THE PROBLEM:
Scan the lines below; pull out those with "within".

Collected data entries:
--------------------------------------------------

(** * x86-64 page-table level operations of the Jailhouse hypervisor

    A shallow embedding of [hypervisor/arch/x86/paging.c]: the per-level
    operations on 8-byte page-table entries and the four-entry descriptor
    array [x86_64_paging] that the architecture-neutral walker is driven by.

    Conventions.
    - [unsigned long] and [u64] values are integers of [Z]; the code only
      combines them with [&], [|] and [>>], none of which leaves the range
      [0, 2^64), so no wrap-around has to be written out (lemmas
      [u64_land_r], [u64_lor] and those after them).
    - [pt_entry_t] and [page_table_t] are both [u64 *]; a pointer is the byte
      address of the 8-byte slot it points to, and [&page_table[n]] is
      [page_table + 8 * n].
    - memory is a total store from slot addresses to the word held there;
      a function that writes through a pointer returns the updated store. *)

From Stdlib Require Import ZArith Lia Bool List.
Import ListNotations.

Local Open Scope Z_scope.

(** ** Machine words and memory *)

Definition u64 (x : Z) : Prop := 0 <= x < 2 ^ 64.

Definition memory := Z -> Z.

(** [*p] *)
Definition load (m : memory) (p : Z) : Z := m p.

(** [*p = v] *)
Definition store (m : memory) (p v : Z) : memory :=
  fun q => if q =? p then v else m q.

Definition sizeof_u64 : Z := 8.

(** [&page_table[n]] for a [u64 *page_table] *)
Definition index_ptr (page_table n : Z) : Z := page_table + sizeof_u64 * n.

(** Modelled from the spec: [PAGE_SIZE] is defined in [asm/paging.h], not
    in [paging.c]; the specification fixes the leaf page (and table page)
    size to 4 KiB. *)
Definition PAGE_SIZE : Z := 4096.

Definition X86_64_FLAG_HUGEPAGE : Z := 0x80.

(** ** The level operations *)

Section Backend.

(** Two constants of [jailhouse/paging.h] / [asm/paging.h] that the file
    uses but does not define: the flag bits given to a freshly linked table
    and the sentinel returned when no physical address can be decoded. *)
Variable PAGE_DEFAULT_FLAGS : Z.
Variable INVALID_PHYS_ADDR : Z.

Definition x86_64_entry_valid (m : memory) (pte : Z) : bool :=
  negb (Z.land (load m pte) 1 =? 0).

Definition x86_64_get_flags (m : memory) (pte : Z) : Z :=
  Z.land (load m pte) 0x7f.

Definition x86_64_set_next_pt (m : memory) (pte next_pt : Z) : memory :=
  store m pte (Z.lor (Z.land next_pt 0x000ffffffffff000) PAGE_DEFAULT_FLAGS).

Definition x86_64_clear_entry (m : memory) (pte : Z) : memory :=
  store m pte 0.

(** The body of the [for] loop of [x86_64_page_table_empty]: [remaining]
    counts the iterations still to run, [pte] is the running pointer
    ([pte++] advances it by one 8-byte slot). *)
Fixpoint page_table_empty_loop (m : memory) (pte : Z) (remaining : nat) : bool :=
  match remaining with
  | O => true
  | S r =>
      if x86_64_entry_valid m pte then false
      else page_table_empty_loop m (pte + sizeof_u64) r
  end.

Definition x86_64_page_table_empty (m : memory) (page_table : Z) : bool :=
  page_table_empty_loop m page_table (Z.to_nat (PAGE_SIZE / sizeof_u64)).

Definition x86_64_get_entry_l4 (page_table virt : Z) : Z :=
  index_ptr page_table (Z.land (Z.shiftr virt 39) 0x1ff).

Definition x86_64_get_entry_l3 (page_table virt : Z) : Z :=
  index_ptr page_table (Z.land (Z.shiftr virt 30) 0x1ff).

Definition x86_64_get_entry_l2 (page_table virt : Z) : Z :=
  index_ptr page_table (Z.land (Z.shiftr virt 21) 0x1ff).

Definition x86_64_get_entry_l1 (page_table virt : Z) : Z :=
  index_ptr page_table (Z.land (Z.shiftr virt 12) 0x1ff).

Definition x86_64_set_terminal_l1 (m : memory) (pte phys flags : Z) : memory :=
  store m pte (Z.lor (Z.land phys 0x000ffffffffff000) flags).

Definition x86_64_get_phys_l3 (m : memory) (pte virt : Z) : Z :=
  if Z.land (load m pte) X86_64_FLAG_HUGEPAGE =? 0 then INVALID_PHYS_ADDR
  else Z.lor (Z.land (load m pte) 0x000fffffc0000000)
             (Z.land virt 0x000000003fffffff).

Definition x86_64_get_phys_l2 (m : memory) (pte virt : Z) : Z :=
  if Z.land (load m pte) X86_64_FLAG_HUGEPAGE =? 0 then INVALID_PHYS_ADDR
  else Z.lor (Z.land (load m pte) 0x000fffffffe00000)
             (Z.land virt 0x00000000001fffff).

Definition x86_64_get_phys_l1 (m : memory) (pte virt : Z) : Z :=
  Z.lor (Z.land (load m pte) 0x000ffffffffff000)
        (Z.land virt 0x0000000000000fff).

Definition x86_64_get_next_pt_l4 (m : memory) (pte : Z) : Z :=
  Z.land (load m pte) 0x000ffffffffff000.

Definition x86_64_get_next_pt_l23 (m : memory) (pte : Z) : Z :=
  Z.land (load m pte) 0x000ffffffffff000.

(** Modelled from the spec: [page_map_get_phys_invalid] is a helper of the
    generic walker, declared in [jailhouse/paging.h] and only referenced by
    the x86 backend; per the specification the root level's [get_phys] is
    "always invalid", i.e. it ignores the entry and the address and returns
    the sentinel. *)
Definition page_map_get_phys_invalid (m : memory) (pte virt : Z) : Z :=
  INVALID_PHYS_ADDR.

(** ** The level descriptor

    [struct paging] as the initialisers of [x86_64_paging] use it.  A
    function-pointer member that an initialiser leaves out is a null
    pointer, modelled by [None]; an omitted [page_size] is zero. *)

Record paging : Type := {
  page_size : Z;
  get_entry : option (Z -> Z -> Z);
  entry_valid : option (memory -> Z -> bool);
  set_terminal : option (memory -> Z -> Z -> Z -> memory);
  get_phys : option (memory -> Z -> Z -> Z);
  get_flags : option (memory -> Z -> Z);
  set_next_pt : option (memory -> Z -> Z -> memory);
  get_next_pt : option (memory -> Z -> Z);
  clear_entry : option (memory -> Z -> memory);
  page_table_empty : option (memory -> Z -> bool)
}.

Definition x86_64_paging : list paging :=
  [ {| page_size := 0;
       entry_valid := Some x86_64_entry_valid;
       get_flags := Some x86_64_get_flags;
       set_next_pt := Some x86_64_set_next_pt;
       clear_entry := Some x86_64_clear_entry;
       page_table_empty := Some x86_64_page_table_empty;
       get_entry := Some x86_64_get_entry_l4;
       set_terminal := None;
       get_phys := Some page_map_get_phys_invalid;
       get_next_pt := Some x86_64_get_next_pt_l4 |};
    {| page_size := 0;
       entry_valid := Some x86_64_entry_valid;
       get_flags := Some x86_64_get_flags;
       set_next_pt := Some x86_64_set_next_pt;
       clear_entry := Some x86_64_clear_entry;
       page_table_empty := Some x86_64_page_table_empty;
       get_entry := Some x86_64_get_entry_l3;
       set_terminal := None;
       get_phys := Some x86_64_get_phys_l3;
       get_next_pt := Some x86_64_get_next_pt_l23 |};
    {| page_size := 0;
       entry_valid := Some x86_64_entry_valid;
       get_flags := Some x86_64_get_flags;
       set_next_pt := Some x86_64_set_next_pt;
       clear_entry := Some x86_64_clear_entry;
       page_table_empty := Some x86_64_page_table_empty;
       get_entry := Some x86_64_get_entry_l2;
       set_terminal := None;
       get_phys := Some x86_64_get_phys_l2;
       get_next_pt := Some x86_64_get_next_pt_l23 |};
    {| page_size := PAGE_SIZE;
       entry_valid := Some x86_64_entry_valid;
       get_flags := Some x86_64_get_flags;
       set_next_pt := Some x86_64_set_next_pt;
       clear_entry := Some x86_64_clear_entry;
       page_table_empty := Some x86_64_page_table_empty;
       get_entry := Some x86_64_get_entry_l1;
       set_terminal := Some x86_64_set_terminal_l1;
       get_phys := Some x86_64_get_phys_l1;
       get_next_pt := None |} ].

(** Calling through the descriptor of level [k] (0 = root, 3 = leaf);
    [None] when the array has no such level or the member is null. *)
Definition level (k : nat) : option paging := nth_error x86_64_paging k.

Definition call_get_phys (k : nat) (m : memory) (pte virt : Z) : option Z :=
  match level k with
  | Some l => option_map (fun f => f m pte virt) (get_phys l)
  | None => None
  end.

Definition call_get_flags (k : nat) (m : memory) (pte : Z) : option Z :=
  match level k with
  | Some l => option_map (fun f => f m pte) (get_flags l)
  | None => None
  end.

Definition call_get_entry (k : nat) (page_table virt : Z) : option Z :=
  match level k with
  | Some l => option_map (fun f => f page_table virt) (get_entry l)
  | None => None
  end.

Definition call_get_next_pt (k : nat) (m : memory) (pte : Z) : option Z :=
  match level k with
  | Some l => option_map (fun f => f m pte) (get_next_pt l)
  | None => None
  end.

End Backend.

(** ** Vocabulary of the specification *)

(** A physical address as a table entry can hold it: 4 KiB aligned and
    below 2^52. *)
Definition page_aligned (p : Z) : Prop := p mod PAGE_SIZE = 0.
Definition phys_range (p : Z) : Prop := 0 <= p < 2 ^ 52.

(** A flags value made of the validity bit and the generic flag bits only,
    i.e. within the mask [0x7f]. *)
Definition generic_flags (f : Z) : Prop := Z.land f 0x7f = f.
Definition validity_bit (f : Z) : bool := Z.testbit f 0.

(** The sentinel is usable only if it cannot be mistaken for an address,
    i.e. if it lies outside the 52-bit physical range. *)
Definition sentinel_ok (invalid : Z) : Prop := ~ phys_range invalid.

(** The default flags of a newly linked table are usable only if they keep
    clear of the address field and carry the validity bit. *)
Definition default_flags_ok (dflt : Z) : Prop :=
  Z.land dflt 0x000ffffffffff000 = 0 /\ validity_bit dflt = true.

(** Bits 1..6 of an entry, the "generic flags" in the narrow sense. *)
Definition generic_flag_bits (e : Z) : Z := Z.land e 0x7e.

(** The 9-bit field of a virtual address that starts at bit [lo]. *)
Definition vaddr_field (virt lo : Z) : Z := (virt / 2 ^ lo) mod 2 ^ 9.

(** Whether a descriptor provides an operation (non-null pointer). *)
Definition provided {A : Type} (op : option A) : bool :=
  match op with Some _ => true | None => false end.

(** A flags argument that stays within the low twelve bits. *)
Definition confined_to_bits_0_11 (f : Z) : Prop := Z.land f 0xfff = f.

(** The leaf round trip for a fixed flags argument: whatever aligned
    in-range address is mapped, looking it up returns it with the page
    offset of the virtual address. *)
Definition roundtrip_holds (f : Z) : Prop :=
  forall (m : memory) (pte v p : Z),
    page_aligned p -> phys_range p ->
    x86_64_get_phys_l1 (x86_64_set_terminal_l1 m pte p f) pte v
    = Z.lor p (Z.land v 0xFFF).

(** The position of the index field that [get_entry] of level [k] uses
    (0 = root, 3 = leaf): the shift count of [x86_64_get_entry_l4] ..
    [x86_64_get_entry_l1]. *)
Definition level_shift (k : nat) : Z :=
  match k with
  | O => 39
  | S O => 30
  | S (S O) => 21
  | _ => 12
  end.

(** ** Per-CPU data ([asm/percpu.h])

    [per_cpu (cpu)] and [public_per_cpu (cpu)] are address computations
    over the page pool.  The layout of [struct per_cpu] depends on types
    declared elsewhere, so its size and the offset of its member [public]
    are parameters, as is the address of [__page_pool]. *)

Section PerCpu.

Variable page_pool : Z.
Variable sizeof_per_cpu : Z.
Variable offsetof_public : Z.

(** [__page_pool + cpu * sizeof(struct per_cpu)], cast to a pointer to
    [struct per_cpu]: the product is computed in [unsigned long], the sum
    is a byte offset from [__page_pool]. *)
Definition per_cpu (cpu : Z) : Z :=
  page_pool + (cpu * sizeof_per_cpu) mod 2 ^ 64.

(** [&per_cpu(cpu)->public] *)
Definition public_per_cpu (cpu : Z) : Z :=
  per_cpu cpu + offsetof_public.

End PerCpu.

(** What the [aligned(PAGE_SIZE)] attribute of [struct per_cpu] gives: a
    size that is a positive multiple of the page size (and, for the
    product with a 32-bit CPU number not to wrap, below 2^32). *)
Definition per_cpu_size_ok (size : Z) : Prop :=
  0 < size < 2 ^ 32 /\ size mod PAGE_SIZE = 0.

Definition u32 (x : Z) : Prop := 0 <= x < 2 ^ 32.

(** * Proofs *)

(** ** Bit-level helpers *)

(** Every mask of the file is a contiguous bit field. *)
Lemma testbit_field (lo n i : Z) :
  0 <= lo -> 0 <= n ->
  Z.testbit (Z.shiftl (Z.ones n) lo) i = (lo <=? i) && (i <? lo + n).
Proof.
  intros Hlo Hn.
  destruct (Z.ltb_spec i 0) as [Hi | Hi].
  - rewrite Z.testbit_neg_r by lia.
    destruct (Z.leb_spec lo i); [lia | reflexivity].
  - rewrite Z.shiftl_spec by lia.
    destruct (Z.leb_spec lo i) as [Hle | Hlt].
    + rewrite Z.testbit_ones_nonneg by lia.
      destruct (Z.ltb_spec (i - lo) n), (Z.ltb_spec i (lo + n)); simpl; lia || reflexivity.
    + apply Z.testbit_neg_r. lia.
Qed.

--------------------------------------------------

EXERCISE RESPONSE:
    i.e. within the mask [0x7f]. *)
(** A flags argument that stays within the low twelve bits. *)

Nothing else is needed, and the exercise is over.